2  Data

2.1 Technical description

The only dataset used for this project is the Youth Tobacco Survey (YTS) Data, provided by the Office on Smoking and Health within the National Center for Chronic Disease Prevention and Health Promotion at the Centers for Disease Control and Prevention (CDC). The dataset can be directly accessed online at Youth Tobacco Survey (YTS) Data.

The YTS Data is derived from the web-based National Youth Tobacco Survey (NYTS), administered annually by CDC. The survey covers various aspects, including tobacco use, exposure to environmental tobacco smoke, smoking cessation, school curriculum, minors’ access to tobacco products, knowledge and attitudes about tobacco, and exposure to pro-tobacco and anti-tobacco media messages. A two-stage cluster sample design was employed to produce representative samples of students in middle schools (grades 6–8) and high schools (grades 9–12). The first stage involves selecting schools with probability proportional to their enrollment size, while the second stage randomly selects classes from the selected schools. All students in the chosen classes are eligible to participate in the survey, and a minimum overall response rate of 60% is required. NYTS has been conducted since 1999, and the YTS Data synthesizes the results from 1999 to 2017.

YTS dataset is provided in a tabular format in CSV or Excel format and can be directly imported into R. The dataset was published on June 3, 2014, with the latest update on June 7, 2018. The metadata was last updated on August 25, 2023. It contains 10600 observations with 31 variables. We primarily focus on variables representing state, year, gender, education level, smoking status, type of tobacco used, and cessation efforts.

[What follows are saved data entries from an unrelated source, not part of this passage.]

(* ===== verification/Apply.v ===== *)
(** * Apply: replaying write commands

    [apply_write_command] and [is_write_command] of [src/cache/src/commands.rs]:
    what the log replay and a replica do with a command.  [now] is the
    monotonic clock in nanoseconds, [wall] the wall clock in milliseconds of
    the epoch; a command reads each once. *)

From S2P Require Import Prelude Text External Float64 Values SortedSet Stream Keyspace Storage.
From S2P Require Import StorageTypes Command.
#[local] Open Scope Z_scope.

Definition from_secs (s : Z) : Z := s * ns_per_sec.
Definition from_millis (ms : Z) : Z := ms * ns_per_ms.

(** [SystemTime::now().duration_since(UNIX_EPOCH)] in seconds, 0 before it. *)
Definition unix_secs_of (wall : Z) : Z := if 0 <=? wall then wall / 1000 else 0.

Section apply.
Context `{KeyMap M, HashOrder, Rng, Layout}.

(** The map after an operation whose result is dropped; the process is gone
    when it panicked. *)
Definition dropping {A} (p : M * res A) : res M :=
  match p with
  | (_, Panic) => Panic
  | (m, _) => Ok m
  end.

(** [set_expiry(key, Instant::now() + d)]. *)
Definition expire_in (now : Z) (key : bytes) (d : Z) (m : M) : res M :=
  at' ← instant_add now d; Ok (fst (set_expiry now key at' m)).

(** The loops of [MSET] and [HMSET]. *)
Fixpoint mset (now : Z) (pairs : list (bytes * bytes)) (m : M) : res M :=
  match pairs with
  | [] => Ok m
  | (k, v) :: pairs => m ← dropping (set now k v None m); mset now pairs m
  end.
Fixpoint hmset (key : bytes) (pairs : list (bytes * bytes)) (m : M) : res M :=
  match pairs with
  | [] => Ok m
  | (f, v) :: pairs => m ← dropping (hset key f v m); hmset key pairs m
  end.

(** [id.as_deref().and_then(|s| StreamId::parse(s, false).ok())]. *)
Definition replay_id (id : option bytes) : option StreamId.t :=
  match id with
  | Some s => match StreamId.parse s false with Ok i => Some i | _ => None end
  | None => None
  end.

Definition apply_write_command (now wall : Z) (cmd : Command.t) (m : M) : res M :=
  match cmd with
  | Command.Set' key value ttl_secs => dropping (set now key value (from_secs <$> ttl_secs) m)
  | Command.Delete key => Ok (fst (delete key m))
  | Command.Incr key => dropping (incr key m)
  | Command.Decr key => dropping (decr key m)
  | Command.Append key value => dropping (append key value m)
  | Command.HSet key field value => dropping (hset key field value m)
  | Command.HDel key fields => dropping (hdel key fields m)
  | Command.LPush key values => dropping (lpush key values m)
  | Command.RPush key values => dropping (rpush key values m)
  | Command.LPop key => dropping (lpop key m)
  | Command.RPop key => dropping (rpop key m)
  | Command.SAdd key members => dropping (sadd key members m)
  | Command.SRem key members => dropping (srem key members m)
  | Command.ZAdd key members => dropping (zadd key members m)
  | Command.ZRem key members => dropping (zrem key members m)
  | Command.FlushAll => Ok (flushall m)
  | Command.Expire key seconds =>
      match u64_try_from seconds with
      | Some secs => expire_in now key (from_secs secs) m
      | None => Ok m
      end
  | Command.PExpire key millis =>
      match u64_try_from millis with
      | Some ms => expire_in now key (from_millis ms) m
      | None => Ok m
      end
  | Command.ExpireAt key unix_secs =>
      match u64_try_from unix_secs with
      | Some target =>
          let now_unix := unix_secs_of wall in
          if now_unix <? target then expire_in now key (from_secs (target - now_unix)) m
          else Ok (fst (delete key m))
      | None => Ok m
      end
  | Command.Persist key => Ok (fst (persist now key m))
  | Command.SetNx key value => Ok (fst (set_nx now key value m))
  | Command.SetEx key seconds value => dropping (set_ex now key value (from_secs seconds) m)
  | Command.GetSet key value => dropping (get_set now key value m)
  | Command.MSet pairs => mset now pairs m
  | Command.IncrBy key delta => dropping (incr_by key delta m)
  | Command.DecrBy key delta => dropping (incr_by key (wrap_i64 (- delta)) m)
  | Command.IncrByFloat key delta => dropping (incr_by_float key delta m)
  | Command.HMSet key pairs => hmset key pairs m
  | Command.HSetNx key field value => dropping (hset_nx now key field value m)
  | Command.HIncrBy key field delta => dropping (hincr_by now key field delta m)
  | Command.LSet key index value => dropping (lset now key index value m)
  | Command.LRem key count value => dropping (lrem now key count value m)
  | Command.LTrim key start stop => dropping (ltrim now key start stop m)
  | Command.RPopLPush source destination => dropping (rpoplpush now source destination m)
  | Command.SPop key count => dropping (spop now key (default 1 count) m)
  | Command.SMove source destination member => dropping (smove now source destination member m)
  | Command.ZIncrBy key delta member => dropping (zincr_by now key delta member m)
  | Command.ZPopMin key count => dropping (zpop_min now key count m)
  | Command.ZPopMax key count => dropping (zpop_max now key count m)
  | Command.Rename key new_key => dropping (rename now key new_key m)
  | Command.XAdd key id fields => dropping (xadd now wall key (replay_id id) fields m)
  | _ => Ok m
  end.
End apply.

Definition is_write_command (cmd : Command.t) : bool :=
  match cmd with
  | Command.Set' _ _ _ | Command.Delete _ | Command.Incr _ | Command.Decr _
  | Command.Append _ _ | Command.HSet _ _ _ | Command.HDel _ _
  | Command.LPush _ _ | Command.RPush _ _ | Command.LPop _ | Command.RPop _
  | Command.SAdd _ _ | Command.SRem _ _ | Command.ZAdd _ _ | Command.ZRem _ _
  | Command.FlushAll
  | Command.Expire _ _ | Command.PExpire _ _ | Command.ExpireAt _ _ | Command.Persist _
  | Command.SetNx _ _ | Command.SetEx _ _ _ | Command.GetSet _ _ | Command.MSet _
  | Command.IncrBy _ _ | Command.DecrBy _ _ | Command.IncrByFloat _ _
  | Command.HMSet _ _ | Command.HSetNx _ _ _ | Command.HIncrBy _ _ _
  | Command.LSet _ _ _ | Command.LRem _ _ _ | Command.LTrim _ _ _ | Command.RPopLPush _ _
  | Command.SPop _ _ | Command.SMove _ _ _
  | Command.ZIncrBy _ _ _ | Command.ZPopMin _ _ | Command.ZPopMax _ _
  | Command.Rename _ _ | Command.XAdd _ _ _ => true
  | _ => false
  end.

(** ** Logs

    The loop of [load_from_persistence] in [src/cache/src/server.rs] and of a
    replica: every command is applied at the clocks, with the order of the hash
    tables and with the random numbers that the reader meets then. *)

(** A command and what its application meets. *)
Record log_entry := {
  at_now : Z; at_wall : Z; at_order : HashOrder; at_draws : Rng; command : Command.t
}.

Definition apply_at `{KeyMap M, Layout} (e : log_entry) : M -> res M :=
  let order := at_order e in
  let draws := at_draws e in
  apply_write_command (at_now e) (at_wall e) (command e).

Fixpoint replay `{KeyMap M, Layout} (log : list log_entry) (m : M) : res M :=
  match log with
  | [] => Ok m
  | e :: log => m ← apply_at e m; replay log m
  end.

(** What one application of a command meets, when it is not known beforehand
    which command it will be. *)
Record Reading := { read_now : Z; read_wall : Z; read_order : HashOrder; read_draws : Rng }.

Definition meeting (r : Reading) (cmd : Command.t) : log_entry := {|
  at_now := read_now r; at_wall := read_wall r;
  at_order := read_order r; at_draws := read_draws r; command := cmd
|}.

(** Clocks only, to evaluate examples with. *)
Definition clocks_at (now wall : Z) : Reading := {|
  read_now := now; read_wall := wall; read_order := default_order; read_draws := first_choice
|}.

We also identified some potential issues with the data. First, there are some columns (TopicId, MeasuredId, StratificationID…) generated from the sampling process, which are irrelevant to the tobacco usage and cessation. Thus, these columns will be excluded in the analysis. Secondly, the dataset both gives the sample size of the youth who share the same smoking status under a given condition and the percentage of it among the total population. Considering the substantial variability in sample sizes based on different populations in schools and states, our emphasis will be on percentage values rather than sample size. Thirdly, in the gender column, the responses are female, male, and overall. Sample size of female and male do not exactly add up to the overall sample size, as other gender types are included. However,only binary genders (female and male) will be considered for comparisons, given the small sample sizes for non-binary genders. Additionally, due to missing data for certain states in specific years, temporal analysis may need to be conducted state-wise

2.2 Research plan

In this section, we will first provide a brief introduction to our dependent and independent variables. We will then discuss the target values of interest that our data enables us to explore, followed by an examination of patterns that can be explored using demographic independent variables.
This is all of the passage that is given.